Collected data
(** X23: a customer with an appointment stays. Once a customer is stored
    and an appointment names it, [customerDb.delete] of that customer
    fails; and whatever else is called, [create], [update], [delete] of
    anything, [updatePaymentStatus] or the seeding, the customer is still
    stored and still named by an appointment afterwards: no repository
    removes an appointment or changes its customer. *)
Theorem booked_customers_stay (id : string) (d : db) :
  booked id d = true →
  is_Ok (customerDb.delete id d) = false
  ∧ (∀ t create x clk out d',
       r_create (repository_of t) = Some create →
       create x clk d = Ok (out, d') → booked id d' = true)
  ∧ (∀ t update id' updates clk d',
       r_update (repository_of t) = Some update →
       update id' updates clk d = Ok d' → booked id d' = true)
  ∧ (∀ t del id' d',
       r_delete (repository_of t) = Some del →
       del id' d = Ok d' → booked id d' = true)
  ∧ (∀ id' status upi clk d',
       tallyDb.updatePaymentStatus id' status upi clk d = Ok d' → booked id d' = true)
  ∧ (∀ m clk d' e, seed m clk d = (d', e) → booked id d' = true).
Proof.
  intros Hb.
  assert (is_Ok (customerDb.delete id d) = false) as Hdel.
  { unfold customerDb.delete, run_delete.
    rewrite (delete_referenced Customers "customer_id") by reflexivity.
    unfold booked in Hb. change (rows_of Customers d) with (customers d).
    by rewrite Hb. }
  split_and!.
  - exact Hdel.
  - intros t create x clk out d' Hc H.
    destruct t; simplify_eq/=; unfold returning, returning_nothing in H;
      apply bind_Ok in H as (y & H & Hk);
      try destruct y as [rec d1]; cbn in Hk; apply Ok_inj in Hk; simplify_eq;
      try (apply bind_Ok in H as (d2 & H & Hk); apply Ok_inj in Hk; simplify_eq);
      by apply (run_insert_booked _ _ _ _ _ _ _ _ Hb H).
  - intros t update id' updates clk d' Hu H. rewrite (r_update_run _ _ Hu) in H.
    apply (update_booked _ _ _ _ _ _ Hb) in H; [done| |].
    + apply update_sets_keep_id.
    + apply update_sets_keep_customer.
  - intros t del id' d' Hd H. rewrite (r_delete_run _ _ Hd) in H.
    pose proof H as ->%sql_delete_Ok.
    unfold booked in Hb |- *. apply andb_true_iff in Hb as [Hc Ha].
    apply andb_true_iff.
    change (customers ?x) with (rows_of Customers x).
    change (appointments ?x) with (rows_of Appointments x).
    rewrite !rows_of_with_rows. split.
    + destruct (decide (t = Customers)) as [->|]; [|done].
      destruct (String.eqb_spec id' id) as [->|Hne].
      { exfalso. unfold customerDb.delete, run_delete in Hdel. by rewrite H in Hdel. }
      apply existsb_true_iff in Hc as (r & Hr & Hid).
      apply existsb_true_iff. exists r. split; [|done].
      apply list_elem_of_In, filter_In. split; [by apply list_elem_of_In|].
      apply negb_true_iff. destruct (has_id (SText id') r) eqn:E; [|done].
      by destruct Hne; apply (has_id_unique _ _ r).
    + destruct (decide (t = Appointments)) as [->|]; [|done]. discriminate Hd.
  - intros id' status upi clk d' H.
    by apply (update_booked _ _ _ _ _ _ Hb) in H.
  - intros m clk d' e H. unfold seed in H.
    assert (∀ x d d', booked id d = true → insertCustomer clk x d = Ok d' →
                      booked id d' = true) as Hcustomer.
    { intros x d0 d1 H0 H1. by apply (run_insert_booked _ _ _ _ _ _ _ _ H0 H1). }
    assert (∀ x d d', booked id d = true → insertEmployee clk x d = Ok d' →
                      booked id d' = true) as Hemployee.
    { intros x d0 d1 H0 (s & _ & H1)%bind_Ok. apply bind_Ok in H1 as (s' & _ & H1).
      by apply (run_insert_booked _ _ _ _ _ _ _ _ H0 H1). }
    assert (∀ x d d', booked id d = true → insertService clk x d = Ok d' →
                      booked id d' = true) as Hservice.
    { intros x d0 d1 H0 H1. by apply (run_insert_booked _ _ _ _ _ _ _ _ H0 H1). }
    assert (∀ x d d', booked id d = true → insertProduct clk x d = Ok d' →
                      booked id d' = true) as Hproduct.
    { intros x d0 d1 H0 H1. by apply (run_insert_booked _ _ _ _ _ _ _ _ H0 H1). }
    destruct (forEach (insertCustomer clk) _ d) as [dc [ec|]] eqn:Ec.
    { injection H as <- _.
      by apply (forEach_keeps (λ d, booked id d = true) _ _ _ _ _ Hcustomer Hb Ec). }
    pose proof (forEach_keeps (λ d, booked id d = true) _ _ _ _ _ Hcustomer Hb Ec) as Hdc.
    destruct (forEach (insertEmployee clk) _ dc) as [de [ee|]] eqn:Ee.
    { injection H as <- _.
      by apply (forEach_keeps (λ d, booked id d = true) _ _ _ _ _ Hemployee Hdc Ee). }
    pose proof (forEach_keeps (λ d, booked id d = true) _ _ _ _ _ Hemployee Hdc Ee) as Hde.
    destruct (forEach (insertService clk) _ de) as [ds [es|]] eqn:Es.
    { injection H as <- _.
      by apply (forEach_keeps (λ d, booked id d = true) _ _ _ _ _ Hservice Hde Es). }
    pose proof (forEach_keeps (λ d, booked id d = true) _ _ _ _ _ Hservice Hde Es) as Hds.
    by apply (forEach_keeps (λ d, booked id d = true) _ _ _ _ _ Hproduct Hds H).
Qed.

Lemma booked_customers_stay_witness :
  ∃ d, appointmentDb.create morning_cut sample_clock salon_of_two = Ok d
       ∧ booked "cust-1" d = true
       ∧ is_Ok (customerDb.delete "cust-1" d) = false.
Proof.
  destruct (is_Ok_true (appointmentDb.create morning_cut sample_clock salon_of_two))
    as [d E]; [vm_compute; reflexivity|].
  assert (match appointmentDb.create morning_cut sample_clock salon_of_two with
          | Ok d => booked "cust-1" d
          | Err _ => false
          end = true) as Hb by (vm_compute; reflexivity).
  rewrite E in Hb. exists d. split; [exact E|]. split; [exact Hb|].
  by destruct (booked_customers_stay "cust-1" d Hb) as (H & _).
Defined.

[Exercise aim]
Among the records above, extract exactly the lines from the line with "- intros id' status upi clk d' H." to the line with "insertEmployee clk x d = Ok d' →", both lines included, and leave out the rest.

[Exercise output]
  - intros id' status upi clk d' H.
    by apply (update_booked _ _ _ _ _ _ Hb) in H.
  - intros m clk d' e H. unfold seed in H.
    assert (∀ x d d', booked id d = true → insertCustomer clk x d = Ok d' →
                      booked id d' = true) as Hcustomer.
    { intros x d0 d1 H0 H1. by apply (run_insert_booked _ _ _ _ _ _ _ _ H0 H1). }
    assert (∀ x d d', booked id d = true → insertEmployee clk x d = Ok d' →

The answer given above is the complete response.